**Instructions to follow:**
Report every line below that holds the word "with".

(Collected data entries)
(** * buildhub [to_kinto]: a shallow embedding of jobs/buildhub/to_kinto.py

    The script reads JSON records, hashes them to detect unchanged ones,
    batches them through a queue and publishes each batch on a Kinto server.
    The embedding below follows the Python functions one by one:
    [hash_record], [hash_record_mutate], [fetch_existing], [publish_records],
    [produce] and [consume] (with its local [record_unchanged]). *)

From Stdlib Require Import ZArith NArith List Strings.String Strings.Ascii.
From Stdlib Require Import DecimalString Permutation Sorting.Sorted.
From stdpp Require Import base tactics option list sorting.
Import ListNotations.

Local Open Scope Z_scope.

(** ** Python values

    Everything the script handles comes out of [json.loads] or out of a JSON
    HTTP response, so the universe of values is the one of JSON documents. *)

(** A Python [str] is a sequence of Unicode code points. *)
Definition str : Type := list N.

(** Code points of a string literal of the source (all of them are ASCII). *)
Definition lit (s : string) : str :=
  map (fun a : ascii => N_of_ascii a) (list_ascii_of_string s).
Arguments lit s%_string.

(** A [float] is carried by the text of its [float.__repr__], which is what
    both [json.dumps] and the comparison with the small integers below look
    at ("412.0", "1e+16", "nan", "inf", "-inf").  A [dict] keeps its items in
    insertion order; its keys are strings, as in every JSON object. *)
#[warnings="-register-all"] Inductive value : Type :=
| VNone
| VBool (b : bool)
| VInt (n : Z)
| VFloat (repr : str)
| VStr (s : str)
| VList (l : list value)
| VDict (d : list (str * value)).

Definition dict : Type := list (str * value).

(** The exceptions the modelled code can raise.  [NonStringKey] is not a
    Python exception: it marks the one thing the model does not represent, a
    dictionary that would get a key which is a number, a boolean or [None]. *)
Inductive exn : Type :=
| KeyError (key : str)
| TypeError
| AttributeError
| ValueError (msg : str)
| UnicodeEncodeError
| NonStringKey.

Inductive outcome (A : Type) : Type :=
| Ok (a : A)
| Raise (e : exn).
Arguments Ok {A} a.
Arguments Raise {A} e.

Definition bind {A B} (m : outcome A) (k : A -> outcome B) : outcome B :=
  match m with
  | Ok a => k a
  | Raise e => Raise e
  end.

Declare Scope py_scope.
Delimit Scope py_scope with py.
Notation "x <- m ;; k" := (bind m (fun x => k))
  (at level 100, m at next level, right associativity) : py_scope.
Local Open Scope py_scope.

(** *** dict operations *)

Definition str_eqb (a b : str) : bool := bool_decide (a = b).

(** [d.get(k)] *)
Fixpoint dict_get (k : str) (d : dict) : option value :=
  match d with
  | [] => None
  | (k', v) :: d' => if str_eqb k k' then Some v else dict_get k d'
  end.

(** [k in d] *)
Definition dict_mem (k : str) (d : dict) : bool :=
  match dict_get k d with Some _ => true | None => false end.

(** [d.pop(k, None)], for the dictionary it leaves behind. *)
Definition dict_pop (k : str) (d : dict) : dict :=
  List.filter (fun kv => negb (str_eqb k (fst kv))) d.

(** [d[k] = v]: an existing key keeps its place, a new one goes last. *)
Fixpoint dict_set (k : str) (v : value) (d : dict) : dict :=
  match d with
  | [] => [(k, v)]
  | (k', v') :: d' =>
      if str_eqb k k' then (k, v) :: d' else (k', v') :: dict_set k v d'
  end.

(** [v[k]] for a string [k]: a lookup in a dict, a [TypeError] on anything
    else (lists and strings take integer indices only, the rest is not
    subscriptable). *)
Definition getitem (v : value) (k : str) : outcome value :=
  match v with
  | VDict d =>
      match dict_get k d with
      | Some x => Ok x
      | None => Raise (KeyError k)
      end
  | _ => Raise TypeError
  end.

**Written solution:**
    [produce] and [consume] (with its local [record_unchanged]). *)
    both [json.dumps] and the comparison with the small integers below look
  match m with
Delimit Scope py_scope with py.
  match d with
  match dict_get k d with Some _ => true | None => false end.
  match d with
  match v with
      match dict_get k d with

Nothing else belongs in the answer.